Gul Baz shrugged and said that in his opinion they would very soon tire of hanging about the compound to exchange gossip with people who had nothing of the least interest to disclose, and of shadowing the Sahib round cantonments only to find him engaged in such unsuspicious and mundane matters as social calls and farewell parties, and the tedious but necessary arrangements that must be made with railway officials and booking clerks regarding his return journey to Mardan.

‘You have only to go to-and-fro daily,’ said Gul Baz, ‘letting it be seen that you have nothing to conceal and are in no haste to be gone, and the watchers will soon weary of the game. Another week or ten days should suffice, and after that it will be safe enough for us to shake the dust of this ill-omened place from our shoes and board the rail-ghari for Bombay. And may the All Merciful ordain,’ he added fervently, ‘that we never have reason to return here.’

Ash nodded absently, for his thoughts were on Juli, who must spend a further eight or ten days cooped up in the hot and stifling little hut, not daring to show herself for even a short breath of air, or to sleep at night without the aid of opium. But he had taken Gul Baz's advice, and had seen to it that every minute of the succeeding days should find him openly employed in some leisurely and innocuous activity, because the fact that someone, or more probably several people, were interested was soon clear to him. For though he was careful not to look over his shoulder to see if he was being followed, he realized that even if he had not been warned he would still have been aware that he was under constant surveillance.
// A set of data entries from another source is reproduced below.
(** What resolving one waypoint that returns has done. *)
Lemma resolve_waypoint_ok wp s w s' :
  resolve_waypoint wp s = (Ok w, s') ->
  exists item rest,
    geocode wp 1 None None s = (Ok (item :: rest), s') /\ w = waypoint_of item.
Proof.
  unfold resolve_waypoint, bind. intros Hr.
  destruct (geocode wp 1 None None s) as [[found | e] s1] eqn:Hg; [| discriminate].
  destruct found as [| item rest]; [discriminate |].
  unfold ret in Hr. inversion Hr; subst. now exists item, rest.
Qed.

Lemma resolve_waypoint_invalid wp s e :
  _validate_query wp = Raise e -> resolve_waypoint wp s = (Raise e, s).
Proof.
  intros Hv. unfold resolve_waypoint.
  now rewrite (bind_raise _ _ _ _ _ (geocode_invalid wp 1 None None s e Hv)).
Qed.

(** What a route that returns is made of. *)
Lemma route_waypoints_ok waypoints s r s' :
  route_waypoints waypoints s = (Ok r, s') ->
  2 <= List.length waypoints /\
  runs_in_order resolve_waypoint waypoints s (RouteResult.waypoints r) s' /\
  RouteResult.legs r = map leg_between (consecutive (RouteResult.waypoints r)) /\
  RouteResult.total_distance_m r
  = py_round (fold_left fadd
                (map waypoint_distance (consecutive (RouteResult.waypoints r)))
                (flit 0)) 1 /\
  RouteResult.bbox r
  = bbox_union (map (@RouteWaypointItem.bbox F) (RouteResult.waypoints r)).
Proof.
  unfold route_waypoints. intros Hr.
  destruct (Nat.ltb_spec (List.length waypoints) 2) as [Hlt | Hge]; [discriminate |].
  unfold bind in Hr.
  destruct (map_m resolve_waypoint waypoints s) as [[resolved | e] s1] eqn:Hm;
    [| discriminate].
  rewrite route_loop_spec in Hr. simpl in Hr. unfold ret in Hr.
  inversion Hr; subst. simpl.
  split; [assumption |]. split; [now apply map_m_ok |]. repeat split.
Qed.

Lemma route_waypoints_too_few waypoints s :
  List.length waypoints < 2 ->
  route_waypoints waypoints s = (Raise (mkExc ValueError WAYPOINTS_MIN), s).
Proof.
  intros Hlt. unfold route_waypoints.
  destruct (Nat.ltb_spec (List.length waypoints) 2); [reflexivity | lia].
Qed.

(** A blank waypoint stops the route where the waypoints before it
    have left the client. *)
Lemma route_waypoints_blank pre bad post s resolved s1 :
  2 <= List.length (pre ++ bad :: post) ->
  blank bad ->
  runs_in_order resolve_waypoint pre s resolved s1 ->
  route_waypoints (pre ++ bad :: post) s
  = (Raise (mkExc ValueError EMPTY_QUERY), s1).
Proof.
  intros Hlen Hb Hpre. unfold route_waypoints.
  destruct (Nat.ltb_spec (List.length (pre ++ bad :: post)) 2); [lia |].
  apply bind_raise.
  eapply map_m_raise_at; [exact Hpre |].
  apply resolve_waypoint_invalid. now apply validate_query_blank.
Qed.
End GeocoderFacts.

(** ** Parsing and validation *)

Section ParseFacts.
Context {F : Type} `{FloatOps F}.

Lemma float_str_ok (text : str) (x : F) :
  float_str text = Ok x <-> float_of_str text = Some x.
Proof.
  unfold float_str. destruct (float_of_str text); split; intros Heq;
    inversion Heq; reflexivity.
Qed.



Lemma bbox_buffer_none :
  bbox_buffer_for_rank None = flit (F:=F) (1 # 100).
Proof. reflexivity. Qed.



(** The coordinates of a parsed search result are the parsed strings. *)
Lemma parse_search_result_point (raw : RawPlace F) (item : GeocodeItem.t F) :
  _parse_search_result raw = Ok item ->
  exists slat slon,
    raw_lat raw = Some slat /\ raw_lon raw = Some slon /\
    float_of_str slat = Some (GeocodeItem.lat item) /\
    float_of_str slon = Some (GeocodeItem.lon item).
Proof.
  unfold _parse_search_result, float_item. intros Hp.
  destruct (raw_lat raw) as [slat |]; [| discriminate].
  destruct (float_str slat) as [lat | e] eqn:Elat; [| discriminate].
  destruct (raw_lon raw) as [slon |]; [| discriminate].
  destruct (float_str slon) as [lon | e] eqn:Elon; [| discriminate].
  destruct (match raw_boundingbox raw with
            | Some (x :: xs) => convert_bbox (x :: xs)
            | _ => _
            end) as [b | e]; [| discriminate].
  inversion Hp; subst. simpl. exists slat, slon.
  repeat split; now apply float_str_ok.
Qed.
End ParseFacts.

Section ValidationFacts.
Context {F : Type} `{FloatOps F}.
Context {C : Type} `{ClientOps F C}.

Lemma bbox_from_place_invalid query padding (s : C) e :
  _validate_query query = Raise e ->
  bbox_from_place query padding s = (Raise e, s).
Proof. intros Hv. unfold bbox_from_place. now apply bind_lift_raise. Qed.

Lemma reverse_geocode_invalid lat lon zoom lang (s : C) e :
  _validate_coordinates lat lon = Raise e ->
  reverse_geocode lat lon zoom lang s = (Raise e, s).
Proof. intros Hv. unfold reverse_geocode. now apply bind_lift_raise. Qed.

Lemma nearby_places_invalid lat lon limit categories (s : C) e :
  _validate_coordinates lat lon = Raise e ->
  nearby_places lat lon limit categories s = (Raise e, s).
Proof. intros Hv. unfold nearby_places. now apply bind_lift_raise. Qed.

Lemma admin_boundaries_invalid lat lon (s : C) e :
  _validate_coordinates lat lon = Raise e ->
  admin_boundaries lat lon s = (Raise e, s).
Proof. intros Hv. unfold admin_boundaries. now apply bind_lift_raise. Qed.

(** Coordinates out of range, and the message each case raises. *)
Lemma validate_coordinates_out_of_range (lat lon : F) :
  (fleb (flit (-90)) lat = false \/ fleb lat (flit 90) = false ->
   _validate_coordinates lat lon = Raise (mkExc ValueError (INVALID_LAT lat))) /\
  (chained_le (flit (-90)) lat (flit 90) = true ->
   fleb (flit (-180)) lon = false \/ fleb lon (flit 180) = false ->
   _validate_coordinates lat lon = Raise (mkExc ValueError (INVALID_LON lon))).
Proof.
  split.
  - intros Hlat. apply validate_lat. now apply chained_le_false.
  - intros Hlat Hlon. apply validate_lon; [assumption |]. now apply chained_le_false.
Qed.
End ValidationFacts.

(** ** Cache keys *)










Section KeyFacts.
Context {F : Type} `{FloatOps F} `{HashOps}.




Lemma str_variant_refl (s : str) : str_variant s s.
Proof.
  induction s as [| c s IH]; [constructor |].
  destruct (isspace c) eqn:Hc.
  - change (String c s) with ((String c EmptyString) ++ s)%string.
    apply sv_run; try assumption; (split; [discriminate |]);
      repeat constructor; assumption.
  - apply sv_letter; try assumption. now left.
Qed.

Lemma params_variant_refl (p : Params F) : params_variant p p.
Proof.
  induction p as [| [k v] p IH]; constructor; [| assumption].
  split; [reflexivity |]. destruct v; simpl; try reflexivity.
  apply str_variant_refl.
Qed.
End KeyFacts.

(** ** Sums and rounding read exactly *)

Section ExactFacts.
Context {F : Type} `{FloatOps F}.
Variable val : F -> Q.
Variable fin : F -> Prop.
Hypothesis Hexact : exact_sum_and_round val fin.

Lemma fold_fadd_value (ds : list F) : forall acc,
  fin acc -> Forall fin ds ->
  fin (fold_left fadd ds acc) /\
  (val (fold_left fadd ds acc) == val acc + sum_values val ds)%Q.
Proof.
  destruct Hexact as (_ & _ & Hadd & _).
  induction ds as [| d ds IH]; intros acc Hacc Hds; simpl.
  - split; [assumption | lra].
  - inversion Hds; subst.
    destruct (Hadd acc d) as [Hfin Hval]; try assumption.
    destruct (IH (fadd acc d)) as [Hfin' Hval']; try assumption.
    split; [assumption |]. rewrite Hval', Hval. lra.
Qed.

Lemma of_nat_succ_Q (n : nat) :
  (inject_Z (Z.of_nat (S n)) == inject_Z (Z.of_nat n) + 1)%Q.
Proof. rewrite Nat2Z.inj_succ. unfold Z.succ. rewrite inject_Z_plus. reflexivity. Qed.

Lemma rounded_sum_close (ds : list F) :
  Forall fin ds ->
  (Qabs (sum_values val (map (fun d => py_round d 1) ds) - sum_values val ds)
   <= (1 # 20) * inject_Z (Z.of_nat (List.length ds)))%Q.
Proof.
  destruct Hexact as (_ & _ & _ & Hround).
  induction ds as [| d ds IH]; intros Hds.
  - apply Qabs_Qle_condition. unfold sum_values. simpl.
    change (inject_Z 0) with 0%Q. split; lra.
  - inversion Hds; subst. specialize (IH H3).
    pose proof (Hround d H2) as Hd.
    apply Qabs_Qle_condition in IH. apply Qabs_Qle_condition in Hd.
    apply Qabs_Qle_condition.
    change (List.length (d :: ds)) with (S (List.length ds)).
    rewrite of_nat_succ_Q. simpl sum_values. split; lra.
Qed.

(** The rounded sum against the sum of the rounded terms. *)
Lemma rounded_total_close (ds : list F) :
  Forall fin ds ->
  (Qabs (val (py_round (fold_left fadd ds (flit 0)) 1)
         - sum_values val (map (fun d => py_round d 1) ds))
   <= (1 # 20) * inject_Z (Z.of_nat (List.length ds + 1)))%Q.
Proof.
  intros Hds.
  pose proof Hexact as (Hzero & Hval0 & _ & Hround).
  destruct (fold_fadd_value ds (flit 0) Hzero Hds) as [Hfin Hsum].
  pose proof (Hround _ Hfin) as Htotal.
  pose proof (rounded_sum_close ds Hds) as Hlegs.
  apply Qabs_Qle_condition in Htotal. apply Qabs_Qle_condition in Hlegs.
  apply Qabs_Qle_condition.
  replace (List.length ds + 1) with (S (List.length ds)) by lia.
  rewrite of_nat_succ_Q. rewrite Hsum, Hval0 in Htotal. split; lra.
Qed.
End ExactFacts.

Lemma round_half_even_close (q : Q) :
  (Qabs (inject_Z (Rat.round_half_even q) - q) <= 1 # 2)%Q.
Proof.
  unfold Rat.round_half_even. cbv zeta.
  pose proof (Qfloor_le q) as Hlo. pose proof (Qlt_floor q) as Hhi.
  rewrite inject_Z_plus in Hhi. change (inject_Z 1) with 1%Q in Hhi.
  apply Qabs_Qle_condition.
  destruct (Qcompare (q - inject_Z (Qfloor q)) (1 # 2)) eqn:Hc.
  - apply Qeq_alt in Hc.
    destruct (Z.even (Qfloor q));
      [| rewrite inject_Z_plus; change (inject_Z 1) with 1%Q]; split; lra.
  - apply Qlt_alt in Hc. split; lra.
  - apply Qgt_alt in Hc. rewrite inject_Z_plus. change (inject_Z 1) with 1%Q.
    split; lra.
Qed.

Lemma rat_exact :
  exact_sum_and_round Rat.value (fun x => Rat.is_finite x = true).
Proof.
  split; [reflexivity |]. split; [reflexivity |]. split.
  - intros [a | | |] [b | | |] Ha Hb; try discriminate.
    split; [reflexivity |].
    change (Qred (a + b) == a + b)%Q. apply Qred_correct.
  - intros [q | | |] Hq; try discriminate.
    change (Qabs (Qred (inject_Z (Rat.round_half_even (q * 10)) / 10) - q)
            <= 1 # 20)%Q.
    rewrite Qred_correct.
    pose proof (round_half_even_close (q * 10)%Q) as Hr.
    apply Qabs_Qle_condition in Hr. apply Qabs_Qle_condition.
    set (r := inject_Z (Rat.round_half_even (q * 10)%Q)) in *.
    unfold Qdiv. change (/ 10)%Q with (1 # 10)%Q. split; lra.
Qed.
It was purely a matter of instinct, the same instinct that tells the jungle creatures that they are being stalked by a tiger, or that can warn a man waking in darkness and silence that there is an intruder in his room.

Ash had experienced that feeling before, and recognizing it (with him it took the form of a coldness between his shoulder-blades and a prickling of the hairs at the back of his neck, coupled with an intense and uncomfortable alertness) he had his bed moved up to the flat roof of the bungalow, where anyone who so desired could keep an eye on him and see for themselves that he did not leave it to engage in any surreptitious meetings by night.

The tale of Sarjevar's untimely death and the loss of the peerless Dagobaz had spread through the cantonment, and Ash received a good deal of sympathy from the officers and sowars of Roper's Horse and various members of the British community. And also from the dead man's great-uncle, the Risaldar-Major, who was touched by the Sahib's grief for his lost friend and urged him not to blame himself – which was not in Ash's power, as he knew very well that he was to blame, because he could so easily have refused to let Sarji go with him to Bhithor.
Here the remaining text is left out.